(redaktion/ots) - Der Bielefelder Schulforscher Klaus-Jürgen Tillmann hat jetzt den Vorstoß von Bildungsministerin Annette Schavan (CDU) kritisiert, Ingenieure als Aushilfslehrer einzusetzen. "Das ist kein Rezept für den Umgang mit dem Lehrermangel in Deutschland", sagte Tillmann in einem Interview mit der in Düsseldorf erscheinenden Rheinischen Post.
Die Vorstellung, wer im Berufsleben erfolgreich sei, werde auch unterrichten können, sei abwegig, so Tillmann. Unterrichten müsse man lernen, darum sollten nur Menschen vor die Klasse treten, die Inhalte didaktisch aufbereiten können.
Statt populistische Schnellschüsse abzugeben, solle die Politik lieber langfristig planen, sagte er.
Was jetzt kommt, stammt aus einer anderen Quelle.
(** * deph: a shallow embedding of the import collector, the source
      parser helpers, the PyPI probe and the isolating renderer.

    Python values are modelled as the code uses them:
    - [str] is [string], a sequence of code points below 256, compared
      code point by code point as Python compares [str];
    - a [dict] is an association list in insertion order (Python keeps
      that order and the renderer iterates over it);
    - [None] is [None] of an option type;
    - a raised exception is a constructor of the result type;
    - what the interpreter and the network provide ([ast.parse],
      [ast.unparse], [textwrap.dedent], [requests.get],
      [sys.stdlib_module_names], the installed-distributions table) is a
      parameter of the function that calls it. *)

From Stdlib Require Import List String Ascii Bool Arith ZArith Lia.
From Stdlib Require Import Sorted Permutation.
From Equations Require Import Equations.
Import ListNotations.

Set Warnings "-register-all".
Local Open Scope list_scope.
Local Open Scope string_scope.

(* ===================================================================== *)
(** * Part I: the program                                                 *)
(* ===================================================================== *)

(** ** Python strings *)

Module PyStr.

(** The line feed, ["\n"]. *)
Definition nl : string := String (ascii_of_nat 10) EmptyString.

(** [str.isspace] on one code point below 256. *)
Definition isspace (c : ascii) : bool :=
  let n := nat_of_ascii c in
  (((9 <=? n) && (n <=? 13)) || ((28 <=? n) && (n <=? 32))
   || (n =? 133) || (n =? 160))%nat.

(** A string is truthy when it is not empty. *)
Definition truthy (s : string) : bool :=
  match s with EmptyString => false | String _ _ => true end.

(** [s.rstrip()]: the longest trailing run of white space is removed. *)
Fixpoint rstrip (s : string) : string :=
  match s with
  | EmptyString => EmptyString
  | String c r =>
      match rstrip r with
      | EmptyString => if isspace c then EmptyString else String c EmptyString
      | String d r' => String c (String d r')
      end
  end.

(** [s.lstrip()]. *)
Fixpoint lstrip (s : string) : string :=
  match s with
  | EmptyString => EmptyString
  | String c r => if isspace c then lstrip r else s
  end.

(** [s.strip()]. *)
Definition strip (s : string) : string := rstrip (lstrip s).

(** [sep.join(parts)]. *)
Definition join (sep : string) (parts : list string) : string :=
  String.concat sep parts.

(** [needle in hay] on strings. *)
Fixpoint contains (needle hay : string) : bool :=
  String.prefix needle hay ||
  match hay with
  | EmptyString => false
  | String _ r => contains needle r
  end.

(** [s.split(sep, 1)] for a one-character separator: the part before the
    first separator and, when there is a separator, the part after it. *)
Fixpoint split1 (sep : ascii) (s : string) : string * option string :=
  match s with
  | EmptyString => (EmptyString, None)
  | String c r =>
      if Ascii.eqb c sep then (EmptyString, Some r)
      else let (h, t) := split1 sep r in (String c h, t)
  end.

(** [str(x)] of an optional string, as an f-string renders it. *)
Definition str_of_opt (o : option string) : string :=
  match o with Some s => s | None => "None" end.

(** [t] occurs in [s]. *)
Definition infix_of (t s : string) : Prop :=
  exists pre post, s = pre ++ t ++ post.

(** [x in xs] on a list of strings. *)
Definition mem (x : string) (xs : list string) : bool :=
  existsb (String.eqb x) xs.

End PyStr.

(** ** helper.py *)

Module Helper.

(** What [requests.get(url, timeout=5)] does: it returns a response with
    a status code or raises. *)
Inductive get_outcome : Type :=
| Response (status_code : Z)
| RaisesTimeout
| RaisesConnectionError
| RaisesOther.

(** [Response.raise_for_status] of the requests library raises
    [HTTPError] for the client and server error codes and returns
    otherwise. *)
Definition raise_for_status (status_code : Z) : bool :=
  ((400 <=? status_code) && (status_code <? 600))%Z.

Definition pypi_url (pkg : string) : string :=
  "https://pypi.org/pypi/" ++ pkg ++ "/json".

(** [is_on_pypi]: both [except] clauses return [False]. *)
Definition is_on_pypi (requests_get : string -> get_outcome) (pkg : string) : bool :=
  match requests_get (pypi_url pkg) with
  | Response status_code =>
      if raise_for_status status_code then false else true
  | RaisesTimeout => false
  | RaisesConnectionError => false
  | RaisesOther => false
  end.

End Helper.

(** ** The syntax tree of the [ast] module *)

Module Ast.

(** The value of an [ast.Constant]. *)
Inductive constant : Type :=
| CStr (s : string)
| CBytes (s : string)
| CInt (n : Z)
| CBool (b : bool)
| CNone.

(** Expressions.  The collector looks at calls, at the expression called
    and at constant arguments; every other expression class is
    [OtherExpr] with its sub-expressions. *)
Inductive expr : Type :=
| Name (id : string)
| Attribute (value : expr) (attr : string)
| Constant (value : constant)
| Call (func : expr) (args : list expr) (keywords : list (option string * expr))
| OtherExpr (children : list expr).

(** [ast.alias]. *)
Record alias : Type := mk_alias {
  alias_name : string;
  alias_asname : option string
}.
Lemma purchase_targets_newest_witness :
  let s : Store := {[ 7 := sample_lottery None [] 4600; 3 := sample_lottery None [] 4000 ]} in
  fst (buy_tickets s (buy_cmd 11 1 [9; 7; 3] sample_uuids)) !! 3 = s !! 3.
Proof.
  intros s.
  destruct (purchase_targets_newest s (buy_cmd 11 1 [9; 7; 3] sample_uuids)
              [9] [3] 7 (sample_lottery None [] 4600)) as [_ H].
  - reflexivity.
  - repeat constructor.
  - reflexivity.
  - apply H. lia.
Defined.

(** X6.  Only the last 50 messages of the channel are looked at: when none
    of them is an active lottery the purchase is refused and nothing
    changes, even if an active lottery was posted further back. *)
Theorem purchase_window (s : Store) (ctx : BuyCtx) :
  0 < buy_count ctx ->
  buy_channel ctx = buy_display_chan ctx ->
  Forall (fun k => s !! k = None) (take 50 (buy_history ctx)) ->
  buy_tickets s ctx = (s, [Reply NoActiveLotteryInChannel]).
Proof.
  intros Hc Hch Hn. unfold buy_tickets.
  destruct (Z.leb_spec (buy_count ctx) 0) as [?|_]; [lia|].
  rewrite Hch, Z.eqb_refl. simpl negb. cbv iota.
  pose proof (find_lottery_message_skip s _ [] Hn) as E.
  rewrite app_nil_r in E. rewrite E. reflexivity.
Qed.

(** An active lottery, fifty other messages after it. *)
Lemma purchase_window_witness :
  let s : Store := {[ 7 := sample_lottery None [] 4600 ]} in
  s !! 7 = Some (sample_lottery None [] 4600)
  /\ buy_tickets s (buy_cmd 11 1 (replicate 50 9 ++ [7]) sample_uuids)
     = (s, [Reply NoActiveLotteryInChannel]).
Proof.
  intros s. split; [reflexivity|].
  apply purchase_window; [reflexivity | reflexivity |].
  vm_compute. repeat constructor.
Defined.

(** ** What a run keeps *)

Section RunInvariants.

Lemma extends_refl l : extends l l.
Proof. exists []. destruct l; simpl. rewrite app_nil_r. reflexivity. Qed.

Lemma extends_trans l1 l2 l3 : extends l1 l2 -> extends l2 l3 -> extends l1 l3.
Proof.
  intros [a ->] [b ->]. exists (a ++ b). unfold set_tickets. simpl.
  rewrite app_assoc. reflexivity.
Qed.

Lemma extends_step (s : Store) op m l l1 :
  s !! m = Some l -> posts m op = false ->
  fst (step s op) !! m = Some l1 -> extends l l1.
Proof.
  intros Hm Hp. destruct op as [ctx|ctx|k r|p k r]; simpl in *.
  - destruct (lottery_create_cases s ctx) as [(e & -> & _)|(l' & secs & _ & ->)]; simpl.
    + rewrite Hm. intros [= <-]. apply extends_refl.
    + rewrite lookup_insert_ne.
      * rewrite Hm. intros [= <-]. apply extends_refl.
      * intros E. rewrite E, Z.eqb_refl in Hp. discriminate.
  - destruct (buy_tickets_cases s ctx) as [(f & lf & B)|(r & -> & _)]; simpl.
    + rewrite (buy_tickets_sells _ _ _ _ B). simpl.
      destruct B as (_ & _ & _ & Hl & _).
      destruct (decide (f = m)) as [->|Hne].
      * rewrite lookup_insert_eq. intros [= <-].
        assert (lf = l) by congruence. subst. eexists. reflexivity.
      * rewrite lookup_insert_ne by exact Hne.
        rewrite Hm. intros [= <-]. apply extends_refl.
    + rewrite Hm. intros [= <-]. apply extends_refl.
  - rewrite finalize_lottery_store. intros H.
    apply lookup_delete_Some in H as [_ H]. rewrite Hm in H. injection H as <-.
    apply extends_refl.
  - destruct (admin_end_store s p k r) as [->| ->]; intros H.
    + rewrite Hm in H. injection H as <-. apply extends_refl.
    + apply lookup_delete_Some in H as [_ H]. rewrite Hm in H. injection H as <-.
      apply extends_refl.
Qed.
(** ** Running the handlers *)

(** Unfolding the sequencing of an action down to the store's updates. *)
Ltac unfold_io :=
  unfold file_manager.move_to_processed, file_manager.delete_source_folder,
    file_manager.log_relocation, db_manager.update_task_status,
    DatabaseManager.update_task_status_full, db_manager.record_error,
    db_manager.increment_task_attempts, db_manager.reset_task_attempts,
    db_manager.set_processing_started, db_manager.set_processing_completed,
    db_manager.update_task_progress, db_manager.record_processing_history,
    db_manager.get_task_details, DatabaseManager.get_task_by_id,
    webhook.as_http_error, try_except, when, pass, notify, modify, raise,
    get_world;
  unfold mbind, M_bind, mret, M_ret.

(** A callback for a known task reaches the handler of its status. *)
Lemma receive_completed_run g update now w t :
  db_available g = true →
  u_status update = value COMPLETED →
  tasks w !! u_task_id update = Some t →
  exec (webhook.receive_status_update g update now) w
  = exec (webhook.handle_completion_status g t update now) w.
Proof.
  intros Hdb Hst Hrow.
  unfold webhook.receive_status_update, exec. unfold_io.
  rewrite Hdb. simpl. rewrite Hrow, Hst. reflexivity.
Qed.

Lemma receive_processing_run g update now w t :
  db_available g = true →
  u_status update = value PROCESSING →
  tasks w !! u_task_id update = Some t →
  webhook.receive_status_update g update now w
  = (Ok (mkWebhookResponse true
           ("Status update processed for task "
            +:+ pretty (u_task_id update))),
     exec (webhook.handle_processing_status g t update now) w).
Proof.
  intros Hdb Hst Hrow.
  unfold webhook.receive_status_update, webhook.handle_processing_status, exec.
  unfold_io.
  rewrite Hdb. simpl. rewrite Hrow, Hst. simpl.
  rewrite update_row_run.
  destruct (bool_decide (processing_started_at t = None));
    rewrite ?update_row_run; simpl;
    destruct (u_progress_percent update) as [percent|];
    rewrite ?update_row_run; simpl; try reflexivity;
    destruct (telegram g && bool_decide (percent ∈ [25; 50; 75]));
    reflexivity.
Qed.

Lemma receive_failed_run g update now w t :
  db_available g = true →
  u_status update = value FAILED →
  tasks w !! u_task_id update = Some t →
  exec (webhook.receive_status_update g update now) w
  = exec (webhook.handle_failed_status g t update now) w.
Proof.
  intros Hdb Hst Hrow.
  unfold webhook.receive_status_update, webhook.handle_failed_status, exec.
  unfold_io.
  rewrite Hdb. simpl. rewrite Hrow, Hst. simpl.
  rewrite !update_row_run.
  destruct (truthy_num (u_processing_time update)); simpl;
    destruct (bool_decide (attempts t < 2)); rewrite ?update_row_run; simpl;
    destruct (telegram g); reflexivity.
Qed.

(** What a [completed] callback does when the file manager is set and the
    callback names the file: one more relocation, and the status that the
    relocation's outcome decides. *)
Lemma completion_effect g fm task update now w t :
  the_file_manager g = Some fm →
  truthy (u_temp_file update) = true →
  tasks w !! u_task_id update = Some t →
  let w' := exec (webhook.handle_completion_status g task update now) w in
  let file := default "" (u_temp_file update) in
  let moved := mock_mode fm || bool_decide (file ∈ temp_files w) in
  relocations w'
    = (relocations w
       ++ [(file, or_else (u_source_folder update) (movie_name task))])%list
  ∧ status <$> tasks w' !! u_task_id update
    = Some (if moved then COMPLETED else FAILED)
  ∧ temp_files w'
    = (if mock_mode fm then temp_files w else temp_files w ∖ {[file]}).
Proof.
  intros Hfm Htemp Hrow.
  unfold webhook.handle_completion_status, exec. unfold_io.
  rewrite Hfm, Htemp. simpl.
  destruct (mock_mode fm) eqn:Hmock; simpl.
  - destruct (delete_source_after_success fm); simpl;
      rewrite !update_row_run; simpl.
    all: destruct (truthy_num _ && truthy_num _); simpl;
      destruct (telegram g); simpl.
    all: rewrite ?lookup_alter_eq, ?Hrow; simpl; done.
  - destruct (decide (default "" (u_temp_file update) ∈ temp_files w))
      as [Hin|Hin].
    + rewrite (bool_decide_eq_false_2 (_ ∉ _)) by (intros ?; done).
      rewrite (bool_decide_eq_true_2 (_ ∈ temp_files w)) by done. simpl.
      destruct (delete_source_after_success fm); simpl;
        rewrite !update_row_run; simpl.
      all: destruct (truthy_num _ && truthy_num _); simpl;
        destruct (telegram g); simpl.
      all: rewrite ?lookup_alter_eq, ?Hrow; simpl; done.
    + rewrite (bool_decide_eq_true_2 (_ ∉ _)) by done.
      rewrite (bool_decide_eq_false_2 (_ ∈ temp_files w)) by done. simpl.
      rewrite !update_row_run; simpl.
      destruct (telegram g); simpl; rewrite ?lookup_alter_eq, ?Hrow; simpl.
      all: split; [done | split; [done |]].
      all: symmetry; apply difference_disjoint_L, disjoint_singleton_r, Hin.
Qed.

(** ** C1: a [completed] callback submitted twice *)

(** C1, counterexample.  "Movie A" is [processing] and [x.mkv] is in the
    temp folder.  The first [completed] callback moves the file and leaves
    the task [completed]; the same callback again finds no file to move, so
    the relocation has run twice and the task is [failed]. *)
Lemma completed_twice_differs :
  ¬ completed_is_idempotent nas movie_a_processing (completed_callback 1)
      500 600.
Proof.
  unfold completed_is_idempotent. vm_compute. intros [Hstatus _].
  discriminate Hstatus.
Qed.
(** The three cases of [TxData] on concrete states: channel 0 being
    submitted ([sent1]); channel 0 just built and the provider unchanged
    ([queued3]); channel 0 just built and the provider flipped to blobs
    ([queued3Flipping]), where channel 0 is dropped and the frame comes from
    channel 1, built under the new config. *)
Lemma TxData_reconfiguration_order_witness :
  (getReadyChannel SpecChannel.outFactory (l1 96) sent1 = Returned (Some 0%nat, None) sent1
   /\ exists s2,
        TxData steady SpecChannel.outFactory (l1 96) sent1
        = Returned (fst (NextTxData (heap sent1 0%nat)), None) s2
        /\ nextTxData (Some 0%nat) sent1
           = Returned (fst (NextTxData (heap sent1 0%nat)), None) s2
        /\ cfgQueries s2 = cfgQueries sent1
        /\ defaultCfg s2 = defaultCfg sent1)
  /\ (getReadyChannel SpecChannel.outFactory (l1 95) queued3 = Returned (Some 0%nat, None) built3
      /\ exists s2,
           TxData steady SpecChannel.outFactory (l1 95) queued3
           = Returned (fst (NextTxData (heap built3 0%nat)), None) s2
           /\ channelQueue s2 = channelQueue built3
           /\ (firstWithTxData (heap queued3) (channelQueue queued3) <> None ->
               channelQueue s2 = channelQueue queued3)
           /\ cfgQueries s2 = S (cfgQueries queued3)
           /\ defaultCfg s2 = defaultCfg queued3)
  /\ (getReadyChannel SpecChannel.outFactory (l1 95) queued3Flipping
      = Returned (Some 0%nat, None) built3Flipping
      /\ (exists tx s3,
            TxData flipping SpecChannel.outFactory (l1 95) queued3Flipping
            = Returned (tx, None) s3
            /\ tx_ID_String tx = "1:0"
            /\ channelQueue s3 = [1%nat])
      /\ forall r s3,
           TxData flipping SpecChannel.outFactory (l1 95) queued3Flipping = Returned r s3 ->
           defaultCfg s3 = flipping (cfgQueries queued3Flipping)
           /\ cfgQueries s3 = S (cfgQueries queued3Flipping)).
Proof.
  assert (H1 : getReadyChannel SpecChannel.outFactory (l1 96) sent1 = Returned (Some 0%nat, None) sent1)
    by (vm_compute; reflexivity).
  assert (H2 : getReadyChannel SpecChannel.outFactory (l1 95) queued3 = Returned (Some 0%nat, None) built3)
    by (vm_compute; reflexivity).
  assert (H3 : getReadyChannel SpecChannel.outFactory (l1 95) queued3Flipping
               = Returned (Some 0%nat, None) built3Flipping)
    by (vm_compute; reflexivity).
  assert (N1 : NoneSubmitted (heap sent1 0%nat) = false) by (vm_compute; reflexivity).
  assert (N2 : NoneSubmitted (heap built3 0%nat) = true) by (vm_compute; reflexivity).
  assert (N3 : NoneSubmitted (heap built3Flipping 0%nat) = true) by (vm_compute; reflexivity).
  assert (B2 : Bool.eqb (UseBlobs (steady (cfgQueries queued3))) (UseBlobs (defaultCfg queued3))
               = true) by (vm_compute; reflexivity).
  assert (B3 : Bool.eqb (UseBlobs (flipping (cfgQueries queued3Flipping)))
                 (UseBlobs (defaultCfg queued3Flipping)) = false) by (vm_compute; reflexivity).
  pose proof (TxData_reconfiguration_order steady SpecChannel.outFactory (l1 96) sent1 0%nat sent1 H1) as T1.
  pose proof (TxData_reconfiguration_order steady SpecChannel.outFactory (l1 95) queued3 0%nat built3 H2) as T2.
  pose proof (TxData_reconfiguration_order flipping SpecChannel.outFactory (l1 95) queued3Flipping 0%nat
                built3Flipping H3) as T3.
  cbv zeta in T1, T2, T3.
  rewrite N1 in T1. rewrite N2, B2 in T2. rewrite N3, B3 in T3.
  simpl negb in T1, T2, T3. cbv iota in T1, T2, T3.
  split; [split; [exact H1 | exact T1] |].
  split; [split; [exact H2 | exact T2] |].
  split; [exact H3 |].
  split; [| exact (proj2 (proj2 T3))].
  eexists _, _. split; [vm_compute; reflexivity |].
  split; vm_compute; reflexivity.
Defined.


(** [reachable] from a run of [fresh]. *)
Lemma reachable_after cs s :
  run steady SpecChannel.outFactory cs fresh = Returned tt s -> reachable steady SpecChannel.outFactory s.
Proof.
  intros Hrun. exists fresh, cs. split; [| exact Hrun].
  left. exists noChannels. reflexivity.
Qed.



(** [getReadyChannel] on [sent1], whose channel 0 has two frames left, and on
    [fresh], which has no channel and no block. *)
Lemma getReadyChannel_first_or_no_data_witness :
  getReadyChannel SpecChannel.outFactory (l1 96) sent1 = Returned (Some 0%nat, None) sent1
  /\ getReadyChannel SpecChannel.outFactory (l1 96) fresh = Returned (None, Some EOF) fresh.
Proof.
  split.
  - apply (proj1 (getReadyChannel_first_or_no_data SpecChannel.outFactory (l1 96) sent1) [] 0%nat []).
    + vm_compute. reflexivity.
    + constructor.
    + vm_compute. reflexivity.
  - apply (proj2 (getReadyChannel_first_or_no_data SpecChannel.outFactory (l1 96) fresh)).
    + constructor.
    + reflexivity.
Defined.

(** [sent1] has blocks #10..#12 and the cursor at 3: block #11 becoming safe
    dequeues two blocks and leaves the cursor at 1. *)
Lemma pruneSafeBlocks_dequeues_witness :
  blocks sent1 = [blk 10; blk 11; blk 12]
  /\ blockCursor sent1 = 3
  /\ pruneSafeBlocks (safe 11) sent1
     = Returned tt (set_blockCursor 1 (set_blocks [blk 12] sent1)).
Proof.
  assert (Hb : blocks sent1 = [blk 10; blk 11; blk 12]) by (vm_compute; reflexivity).
  assert (Hc : blockCursor sent1 = 3) by (vm_compute; reflexivity).
  split; [exact Hb |]. split; [exact Hc |].
  pose proof (pruneSafeBlocks_dequeues (safe 11) sent1 (blk 10) [blk 11; blk 12] (blk 11) Hb)
    as T.
  cbv zeta in T. rewrite Hb, Hc in T.
  apply T.
  - vm_compute. split; [discriminate | reflexivity].
  - vm_compute. split; [discriminate | reflexivity].
  - vm_compute. reflexivity.
  - vm_compute. split; [reflexivity | discriminate].
  - reflexivity.
  - reflexivity.
Defined.

(** C4 as stated fails: with blocks #10 and #11 queued and the cursor at 0,
    [n = 2] satisfies [0 < n <= len(blocks)] and [blocks[1]] has the hash of
    the safe head, yet [pruneSafeBlocks] panics instead of setting the
    cursor to [max(0, 0 - 2)]. *)
Lemma pruneSafeBlocks_panics_below_cursor :
  exists s,
    reachable steady SpecChannel.outFactory s
    /\ blocks s = [blk 10; blk 11]
    /\ blockCursor s = 0
    /\ ref_Number (safe 11) + 1 - NumberU64 (blk 10) = 2
    /\ blk_Hash (blk 11) = ref_Hash (safe 11)
    /\ pruneSafeBlocks (safe 11) s = Panicked "negative blockCursor".
Proof.
  exists (after steady [CallAddL2Block (blk 10); CallAddL2Block (blk 11)] fresh).
  split; [apply (reachable_after [CallAddL2Block (blk 10); CallAddL2Block (blk 11)]);
          vm_compute; reflexivity |].
  repeat split; vm_compute; reflexivity.
Qed.

(** C5. After blocks #10..#12 went into channel 0, two frames were sent and
    the first was confirmed too late, the cursor is back at 0 and block #10
    is in the queue at position 0.  [rewindToBlock] for block #10 panics
    although the block is there: the cursor is not strictly greater than its
    position.  This is what the late confirmation of the second frame
    runs into. *)
Theorem rewindToBlock_panics_on_present_block :
  exists s,
    reachable steady SpecChannel.outFactory s
    /\ blocks s = [blk 10; blk 11; blk 12]
    /\ blockPosition (ToBlockID (blk 10)) s = Some 0
    /\ blockCursor s = 0
    /\ rewindToBlock (ToBlockID (blk 10)) s
       = Panicked "tried to rewind to nonexistent block"
    /\ TxConfirmed "0:1" (l1 200) s
       = Panicked "tried to rewind to nonexistent block".
Proof.
  exists lateConfirmed.
  split; [apply (reachable_after lateConfirmedRun); vm_compute; reflexivity |].
  assert (Hpos : blockPosition (ToBlockID (blk 10)) lateConfirmed = Some 0)
    by (vm_compute; reflexivity).
  assert (Hcur : blockCursor lateConfirmed = 0) by (vm_compute; reflexivity).
  split; [vm_compute; reflexivity |].
  split; [exact Hpos |]. split; [exact Hcur |].
  split; [| vm_compute; reflexivity].
  apply (rewindToBlock_at_or_after_cursor _ _ 0); [rewrite Hcur; lia | exact Hpos |].
  rewrite Hcur. lia.
Qed.

(** In [twoChannels] the queue is [0; 1] and the cursor at 6; channel 1
    starts with block #13, at position 3: invalidating it leaves channel 0
    and moves the cursor to 3. *)
Lemma handleChannelInvalidated_trims_witness :
  channelQueue twoChannels = [0%nat] ++ 1%nat :: []
  /\ blockCursor twoChannels = 6
  /\ handleChannelInvalidated 1%nat twoChannels
     = Returned tt
         (set_currentChannel None (set_channelQueue [0%nat] (set_blockCursor 3 twoChannels))).
Proof.
  assert (Hq : channelQueue twoChannels = [0%nat] ++ 1%nat :: []) by (vm_compute; reflexivity).
  assert (Hc : blockCursor twoChannels = 6) by (vm_compute; reflexivity).
  assert (Hb : builder_blocks (heap twoChannels 1%nat) = [blk 13; blk 14; blk 15])
    by (vm_compute; reflexivity).
  assert (Hp : blockPosition (ToBlockID (blk 13)) twoChannels = Some 3)
    by (vm_compute; reflexivity).
  split; [exact Hq |]. split; [exact Hc |].
  pose proof (handleChannelInvalidated_trims 1%nat twoChannels [0%nat] [] Hq) as T.
  rewrite Hb, Hp, Hc in T.
  apply T.
  - intros Hin. apply list_elem_of_singleton in Hin. discriminate.
  - unfold is_int. lia.
  - lia.
Defined.

(** C6 as stated fails: in [halfSafe] channel 0 is in the queue, its first
    block #10 was dequeued as safe, and [handleChannelInvalidated] panics
    instead of returning with the queue cut and [currentChannel] reset. *)
Lemma handleChannelInvalidated_panics_on_dequeued_block :
  exists s,
    reachable steady SpecChannel.outFactory s
    /\ channelQueue s = [0%nat]
    /\ 0%nat ∈ channelQueue s
    /\ handleChannelInvalidated 0%nat s = Panicked "index out of range".
Proof.
  exists halfSafe.
  assert (Hq : channelQueue halfSafe = [0%nat]) by (vm_compute; reflexivity).
  split; [apply (reachable_after halfSafeRun); vm_compute; reflexivity |].
  split; [exact Hq |].
  split; [rewrite Hq; left |].
  vm_compute. reflexivity.
Qed.

(** C8 as stated fails: in [requeued], which the public operations reach,
    channel 2 has latest L2 number 12, which is at most the number 12 of the
    safe head, and [pruneChannels] leaves it in the queue, behind channel 1
    whose latest L2 number is 15. *)
Lemma pruneChannels_keeps_channel_behind_unsafe :
  exists s s',
    reachable steady SpecChannel.outFactory s
    /\ channelQueue s = [1%nat; 2%nat]
    /\ ref_Number (LatestL2 (heap s 1%nat)) = 15
    /\ ref_Number (LatestL2 (heap s 2%nat)) = 12
    /\ ref_Number (LatestL2 (heap s 2%nat)) <= ref_Number (safe 12)
    /\ pruneChannels (safe 12) s = Returned tt s'
    /\ channelQueue s' = [1%nat; 2%nat]
    /\ 2%nat ∈ channelQueue s'.
Proof.
  exists requeued. eexists.
  split; [apply (reachable_after requeuedRun); vm_compute; reflexivity |].
  split; [vm_compute; reflexivity |].
  split; [vm_compute; reflexivity |].
  split; [vm_compute; reflexivity |].
  split; [vm_compute; discriminate |].
  split; [reflexivity |].
  assert (Hq : channelQueue (set_channelQueue
             (drop (safePrefix (heap requeued) (safe 12) (channelQueue requeued))
                (channelQueue requeued)) requeued) = [1%nat; 2%nat])
    by (vm_compute; reflexivity).
  split; [exact Hq |]. rewrite Hq. right. left.
Qed.

(** [Clear] on [sent1], then block #20 arrives: no channel was created
    since, [defaultCfg] is the one of [sent1], and the channel
    [ensureChannelWithSpace] creates is built from it. *)
Lemma Clear_keeps_defaultCfg_witness :
  run steady SpecChannel.outFactory [CallAddL2Block (blk 20)] cleared = Returned tt restarted
  /\ allocated restarted = allocated cleared
  /\ defaultCfg restarted = defaultCfg sent1
  /\ exists s3,
       ensureChannelWithSpace SpecChannel.outFactory (l1 97) restarted = Returned None s3
       /\ currentChannel s3 = Some 1%nat
       /\ channelQueue s3 = [1%nat]
       /\ heap s3 1%nat
          = newChannel (defaultCfg sent1) 96 (SpecChannel.mkChannelOut 1 3 [] 0).
Proof.
  assert (Hrun : run steady SpecChannel.outFactory [CallAddL2Block (blk 20)] cleared
                 = Returned tt restarted) by (vm_compute; reflexivity).
  assert (Ha : allocated restarted = allocated cleared) by (vm_compute; reflexivity).
  split; [exact Hrun |]. split; [exact Ha |].
  destruct (Clear_keeps_defaultCfg steady SpecChannel.outFactory (l1 96) sent1)
    as (s' & Hclear & _ & _ & _ & _ & _ & _ & _ & _ & Hnext).
  assert (Hc : Clear (l1 96) sent1 = Returned tt cleared) by reflexivity.
  rewrite Hc in Hclear. injection Hclear as <-.
  destruct (Hnext _ _ (l1 97) Hrun Ha) as [Hd Hmatch].
  split; [exact Hd |].
  assert (Hf : SpecChannel.outFactory (defaultCfg sent1) (allocated restarted)
               = inr (SpecChannel.mkChannelOut 1 3 [] 0)) by (vm_compute; reflexivity).
  rewrite Hf in Hmatch.
  assert (Hn : allocated restarted = 1%nat) by (vm_compute; reflexivity).
  assert (Hl : id_Number (l1OriginLastSubmittedChannel restarted) = 96)
    by (vm_compute; reflexivity).
  rewrite Hn, Hl in Hmatch. exact Hmatch.
Defined.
Zwar ließe sich die reguläre Lehrerausbildung durchaus verbessern, doch sei das kein Argument dafür, Laien in der Schule einzusetzen. "Es käme doch auch niemand auf die Idee, Defiziten in der Ausbildung von Kfz-Mechanikern dadurch zu begegnen, dass man Autoreparaturen künftig von Kellnern machen lässt", so Tillmann.